### EXERCISE
Go through the entries below and tally the lines containing the string "zsum"; report only the tally.

[Dataset entries]
+---+

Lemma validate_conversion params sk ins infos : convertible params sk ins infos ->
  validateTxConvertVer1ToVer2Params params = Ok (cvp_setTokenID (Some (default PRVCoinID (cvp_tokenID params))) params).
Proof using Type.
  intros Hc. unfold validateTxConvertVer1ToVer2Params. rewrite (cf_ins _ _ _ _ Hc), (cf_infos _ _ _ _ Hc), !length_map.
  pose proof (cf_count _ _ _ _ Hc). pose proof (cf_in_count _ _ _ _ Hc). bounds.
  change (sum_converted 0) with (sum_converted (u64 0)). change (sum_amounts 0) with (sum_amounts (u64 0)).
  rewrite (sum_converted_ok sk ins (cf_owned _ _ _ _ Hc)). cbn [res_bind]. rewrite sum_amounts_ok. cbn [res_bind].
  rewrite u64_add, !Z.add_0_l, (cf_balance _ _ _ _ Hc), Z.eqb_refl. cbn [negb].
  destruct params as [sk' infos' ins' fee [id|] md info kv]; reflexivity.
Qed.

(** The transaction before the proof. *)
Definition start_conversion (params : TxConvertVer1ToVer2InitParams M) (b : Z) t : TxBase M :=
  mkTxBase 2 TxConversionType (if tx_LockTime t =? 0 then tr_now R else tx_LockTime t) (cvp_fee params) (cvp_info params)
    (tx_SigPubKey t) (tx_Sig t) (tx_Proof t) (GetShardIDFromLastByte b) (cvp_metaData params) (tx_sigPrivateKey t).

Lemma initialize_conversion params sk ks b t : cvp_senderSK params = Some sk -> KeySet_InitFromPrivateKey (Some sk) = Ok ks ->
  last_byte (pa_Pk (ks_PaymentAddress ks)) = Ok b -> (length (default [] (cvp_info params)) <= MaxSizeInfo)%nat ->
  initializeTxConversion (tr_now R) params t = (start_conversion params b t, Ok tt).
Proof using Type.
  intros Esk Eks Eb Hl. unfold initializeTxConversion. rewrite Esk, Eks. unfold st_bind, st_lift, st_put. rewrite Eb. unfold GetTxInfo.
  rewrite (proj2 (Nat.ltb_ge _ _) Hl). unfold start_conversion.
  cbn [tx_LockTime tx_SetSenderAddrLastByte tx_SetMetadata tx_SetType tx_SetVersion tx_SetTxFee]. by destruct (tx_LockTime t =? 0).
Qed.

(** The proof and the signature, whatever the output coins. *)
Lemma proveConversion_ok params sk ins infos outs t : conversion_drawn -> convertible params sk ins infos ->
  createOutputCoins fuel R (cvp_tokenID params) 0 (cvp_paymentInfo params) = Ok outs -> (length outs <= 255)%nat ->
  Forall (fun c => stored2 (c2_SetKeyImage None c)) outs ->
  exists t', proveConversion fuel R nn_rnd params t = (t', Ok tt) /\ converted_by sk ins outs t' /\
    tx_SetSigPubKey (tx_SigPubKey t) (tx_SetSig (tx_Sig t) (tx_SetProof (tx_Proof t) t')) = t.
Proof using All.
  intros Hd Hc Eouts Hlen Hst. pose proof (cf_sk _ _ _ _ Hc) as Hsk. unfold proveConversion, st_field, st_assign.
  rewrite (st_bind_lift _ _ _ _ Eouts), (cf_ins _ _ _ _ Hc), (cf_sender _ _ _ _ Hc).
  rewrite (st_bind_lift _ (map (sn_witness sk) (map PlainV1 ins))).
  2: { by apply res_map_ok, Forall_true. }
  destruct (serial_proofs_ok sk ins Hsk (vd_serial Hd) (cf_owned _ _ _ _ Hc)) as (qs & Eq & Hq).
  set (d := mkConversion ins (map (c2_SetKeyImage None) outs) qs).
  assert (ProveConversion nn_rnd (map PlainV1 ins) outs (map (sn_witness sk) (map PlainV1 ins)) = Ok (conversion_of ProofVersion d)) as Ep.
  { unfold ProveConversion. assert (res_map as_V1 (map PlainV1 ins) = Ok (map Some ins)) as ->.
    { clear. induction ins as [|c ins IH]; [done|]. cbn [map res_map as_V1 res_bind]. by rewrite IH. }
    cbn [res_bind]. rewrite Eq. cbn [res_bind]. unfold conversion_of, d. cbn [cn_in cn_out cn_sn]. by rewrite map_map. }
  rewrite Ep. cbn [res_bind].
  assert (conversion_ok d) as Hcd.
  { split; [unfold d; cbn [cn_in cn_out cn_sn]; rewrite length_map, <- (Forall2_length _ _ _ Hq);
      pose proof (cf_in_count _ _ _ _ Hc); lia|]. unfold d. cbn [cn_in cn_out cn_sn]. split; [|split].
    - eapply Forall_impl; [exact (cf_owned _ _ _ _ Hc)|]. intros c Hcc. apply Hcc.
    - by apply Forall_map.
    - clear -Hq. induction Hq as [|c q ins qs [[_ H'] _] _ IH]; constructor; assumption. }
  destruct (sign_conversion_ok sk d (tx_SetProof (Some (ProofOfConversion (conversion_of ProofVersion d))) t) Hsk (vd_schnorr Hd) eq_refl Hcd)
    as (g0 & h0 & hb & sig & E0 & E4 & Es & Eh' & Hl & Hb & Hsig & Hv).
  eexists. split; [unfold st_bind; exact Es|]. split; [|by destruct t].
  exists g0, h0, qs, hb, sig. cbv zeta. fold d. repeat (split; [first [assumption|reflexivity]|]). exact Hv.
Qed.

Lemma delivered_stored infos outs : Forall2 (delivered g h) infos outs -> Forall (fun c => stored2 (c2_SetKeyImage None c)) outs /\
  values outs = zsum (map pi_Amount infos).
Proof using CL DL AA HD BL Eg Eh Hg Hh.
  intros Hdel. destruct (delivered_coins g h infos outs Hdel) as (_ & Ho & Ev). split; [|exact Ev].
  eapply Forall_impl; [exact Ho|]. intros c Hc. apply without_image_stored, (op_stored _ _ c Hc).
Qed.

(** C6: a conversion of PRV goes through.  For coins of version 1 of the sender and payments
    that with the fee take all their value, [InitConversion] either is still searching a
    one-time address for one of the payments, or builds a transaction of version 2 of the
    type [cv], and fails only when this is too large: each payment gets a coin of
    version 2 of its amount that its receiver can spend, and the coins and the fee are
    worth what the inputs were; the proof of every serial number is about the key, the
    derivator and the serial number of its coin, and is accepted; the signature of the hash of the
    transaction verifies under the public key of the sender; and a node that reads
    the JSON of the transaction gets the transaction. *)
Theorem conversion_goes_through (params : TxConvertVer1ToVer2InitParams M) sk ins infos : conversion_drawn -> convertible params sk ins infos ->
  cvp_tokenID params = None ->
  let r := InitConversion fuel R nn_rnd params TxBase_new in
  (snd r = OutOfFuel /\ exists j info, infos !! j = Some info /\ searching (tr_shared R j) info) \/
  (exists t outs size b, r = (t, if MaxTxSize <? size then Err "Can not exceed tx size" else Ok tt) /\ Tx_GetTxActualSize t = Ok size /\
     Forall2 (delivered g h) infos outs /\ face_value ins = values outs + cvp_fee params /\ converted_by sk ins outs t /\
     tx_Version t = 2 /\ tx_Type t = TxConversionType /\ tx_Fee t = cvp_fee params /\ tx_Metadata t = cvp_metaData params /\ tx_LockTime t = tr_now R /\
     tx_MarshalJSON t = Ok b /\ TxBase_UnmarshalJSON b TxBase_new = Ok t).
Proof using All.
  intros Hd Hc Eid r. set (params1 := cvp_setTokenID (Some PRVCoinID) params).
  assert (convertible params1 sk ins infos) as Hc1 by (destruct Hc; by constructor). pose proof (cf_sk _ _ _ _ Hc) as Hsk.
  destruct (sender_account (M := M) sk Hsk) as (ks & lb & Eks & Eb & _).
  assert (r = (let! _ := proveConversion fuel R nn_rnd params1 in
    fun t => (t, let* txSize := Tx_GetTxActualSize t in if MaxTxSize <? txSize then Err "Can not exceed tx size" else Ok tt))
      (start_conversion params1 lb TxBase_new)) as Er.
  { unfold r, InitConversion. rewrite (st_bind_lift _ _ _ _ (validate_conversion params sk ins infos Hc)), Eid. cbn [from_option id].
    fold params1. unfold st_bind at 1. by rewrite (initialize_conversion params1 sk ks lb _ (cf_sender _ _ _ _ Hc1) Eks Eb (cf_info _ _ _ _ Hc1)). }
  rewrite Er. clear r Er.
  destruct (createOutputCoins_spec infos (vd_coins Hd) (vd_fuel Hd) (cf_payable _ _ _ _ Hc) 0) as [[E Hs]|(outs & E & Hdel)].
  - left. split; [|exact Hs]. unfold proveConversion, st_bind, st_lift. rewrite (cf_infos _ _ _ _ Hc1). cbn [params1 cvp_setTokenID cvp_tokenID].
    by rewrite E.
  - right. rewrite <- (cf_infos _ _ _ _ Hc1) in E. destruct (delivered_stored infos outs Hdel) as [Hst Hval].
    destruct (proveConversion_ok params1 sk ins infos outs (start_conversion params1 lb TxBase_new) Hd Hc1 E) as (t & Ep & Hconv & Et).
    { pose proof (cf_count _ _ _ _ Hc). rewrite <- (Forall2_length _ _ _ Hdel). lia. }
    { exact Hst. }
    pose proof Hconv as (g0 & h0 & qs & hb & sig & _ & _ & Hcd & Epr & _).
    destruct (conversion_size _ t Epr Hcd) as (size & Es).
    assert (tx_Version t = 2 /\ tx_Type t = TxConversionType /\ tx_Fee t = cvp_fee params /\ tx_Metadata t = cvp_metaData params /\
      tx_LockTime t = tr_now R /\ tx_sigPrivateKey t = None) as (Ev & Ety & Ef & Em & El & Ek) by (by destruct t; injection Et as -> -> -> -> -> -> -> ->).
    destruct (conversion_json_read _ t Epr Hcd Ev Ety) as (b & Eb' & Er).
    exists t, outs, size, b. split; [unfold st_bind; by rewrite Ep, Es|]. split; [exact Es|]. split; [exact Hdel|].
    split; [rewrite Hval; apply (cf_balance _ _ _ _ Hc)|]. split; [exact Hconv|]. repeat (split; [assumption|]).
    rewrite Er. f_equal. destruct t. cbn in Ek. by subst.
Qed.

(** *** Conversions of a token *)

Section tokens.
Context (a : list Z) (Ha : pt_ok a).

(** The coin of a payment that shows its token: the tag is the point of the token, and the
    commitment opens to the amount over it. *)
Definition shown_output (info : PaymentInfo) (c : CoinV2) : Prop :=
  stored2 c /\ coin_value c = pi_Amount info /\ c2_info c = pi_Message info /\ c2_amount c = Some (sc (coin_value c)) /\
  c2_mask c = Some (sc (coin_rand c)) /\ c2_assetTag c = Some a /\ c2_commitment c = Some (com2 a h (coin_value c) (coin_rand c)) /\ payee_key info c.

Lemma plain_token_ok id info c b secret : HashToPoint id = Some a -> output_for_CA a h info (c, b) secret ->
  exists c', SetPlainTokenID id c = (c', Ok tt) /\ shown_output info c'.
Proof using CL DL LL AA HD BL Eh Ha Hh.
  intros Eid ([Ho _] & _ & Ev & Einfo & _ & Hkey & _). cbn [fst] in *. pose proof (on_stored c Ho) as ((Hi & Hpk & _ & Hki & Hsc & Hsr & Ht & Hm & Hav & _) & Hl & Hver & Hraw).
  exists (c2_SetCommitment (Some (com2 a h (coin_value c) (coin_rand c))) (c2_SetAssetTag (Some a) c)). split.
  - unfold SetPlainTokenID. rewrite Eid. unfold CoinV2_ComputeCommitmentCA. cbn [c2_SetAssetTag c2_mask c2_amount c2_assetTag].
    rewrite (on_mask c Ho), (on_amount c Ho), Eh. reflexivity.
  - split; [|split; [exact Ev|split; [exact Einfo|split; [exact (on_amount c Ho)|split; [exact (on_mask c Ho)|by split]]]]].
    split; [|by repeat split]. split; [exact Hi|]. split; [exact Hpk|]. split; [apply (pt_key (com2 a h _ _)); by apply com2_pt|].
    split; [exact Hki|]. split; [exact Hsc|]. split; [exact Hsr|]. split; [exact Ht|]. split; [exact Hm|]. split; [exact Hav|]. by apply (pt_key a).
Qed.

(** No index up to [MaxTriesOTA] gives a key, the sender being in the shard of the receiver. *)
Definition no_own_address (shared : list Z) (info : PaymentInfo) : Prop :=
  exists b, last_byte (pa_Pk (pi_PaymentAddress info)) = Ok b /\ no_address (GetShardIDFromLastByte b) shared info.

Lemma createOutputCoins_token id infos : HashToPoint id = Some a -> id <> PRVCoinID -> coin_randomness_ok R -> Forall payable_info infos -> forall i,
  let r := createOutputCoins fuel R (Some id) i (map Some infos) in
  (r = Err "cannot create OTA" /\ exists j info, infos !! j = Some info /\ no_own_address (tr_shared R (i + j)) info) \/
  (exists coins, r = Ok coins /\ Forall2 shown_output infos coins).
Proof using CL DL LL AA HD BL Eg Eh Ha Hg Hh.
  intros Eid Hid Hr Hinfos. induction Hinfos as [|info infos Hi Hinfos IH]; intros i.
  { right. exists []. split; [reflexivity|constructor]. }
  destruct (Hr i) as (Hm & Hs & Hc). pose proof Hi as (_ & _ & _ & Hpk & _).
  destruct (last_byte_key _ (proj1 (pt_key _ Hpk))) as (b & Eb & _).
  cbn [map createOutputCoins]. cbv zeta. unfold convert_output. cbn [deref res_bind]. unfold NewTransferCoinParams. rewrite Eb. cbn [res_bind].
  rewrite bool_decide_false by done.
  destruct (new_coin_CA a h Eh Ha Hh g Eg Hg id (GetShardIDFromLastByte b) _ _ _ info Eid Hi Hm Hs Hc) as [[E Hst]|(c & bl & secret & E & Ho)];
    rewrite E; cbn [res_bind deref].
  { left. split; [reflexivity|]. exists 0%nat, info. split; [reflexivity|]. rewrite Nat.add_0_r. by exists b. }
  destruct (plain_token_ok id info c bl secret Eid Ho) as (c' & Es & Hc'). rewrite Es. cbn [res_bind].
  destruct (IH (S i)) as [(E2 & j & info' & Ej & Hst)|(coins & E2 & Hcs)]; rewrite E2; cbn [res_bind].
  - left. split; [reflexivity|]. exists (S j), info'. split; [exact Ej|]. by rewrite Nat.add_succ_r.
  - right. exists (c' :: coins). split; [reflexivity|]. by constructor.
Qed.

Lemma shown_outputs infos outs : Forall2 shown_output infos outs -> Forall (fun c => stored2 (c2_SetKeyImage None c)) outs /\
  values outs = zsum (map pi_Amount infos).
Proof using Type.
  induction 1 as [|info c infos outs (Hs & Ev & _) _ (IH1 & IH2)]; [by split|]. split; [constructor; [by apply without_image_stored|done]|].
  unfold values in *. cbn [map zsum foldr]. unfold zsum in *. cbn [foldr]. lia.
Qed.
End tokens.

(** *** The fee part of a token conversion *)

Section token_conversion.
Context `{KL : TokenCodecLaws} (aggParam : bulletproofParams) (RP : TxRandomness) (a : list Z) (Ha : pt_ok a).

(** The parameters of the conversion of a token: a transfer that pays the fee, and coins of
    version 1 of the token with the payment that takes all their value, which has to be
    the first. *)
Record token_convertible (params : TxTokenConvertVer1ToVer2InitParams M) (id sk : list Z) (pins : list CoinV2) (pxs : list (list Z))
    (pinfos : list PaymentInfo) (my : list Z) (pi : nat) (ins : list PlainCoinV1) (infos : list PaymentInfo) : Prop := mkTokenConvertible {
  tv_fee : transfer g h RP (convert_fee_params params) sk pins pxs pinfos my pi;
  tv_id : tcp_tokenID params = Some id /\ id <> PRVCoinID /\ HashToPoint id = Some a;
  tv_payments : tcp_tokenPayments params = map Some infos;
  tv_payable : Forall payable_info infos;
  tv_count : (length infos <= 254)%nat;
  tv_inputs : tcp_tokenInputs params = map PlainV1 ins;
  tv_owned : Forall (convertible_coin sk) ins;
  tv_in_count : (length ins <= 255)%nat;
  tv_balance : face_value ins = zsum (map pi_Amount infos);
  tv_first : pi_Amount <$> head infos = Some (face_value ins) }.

+---+

### RESULT
4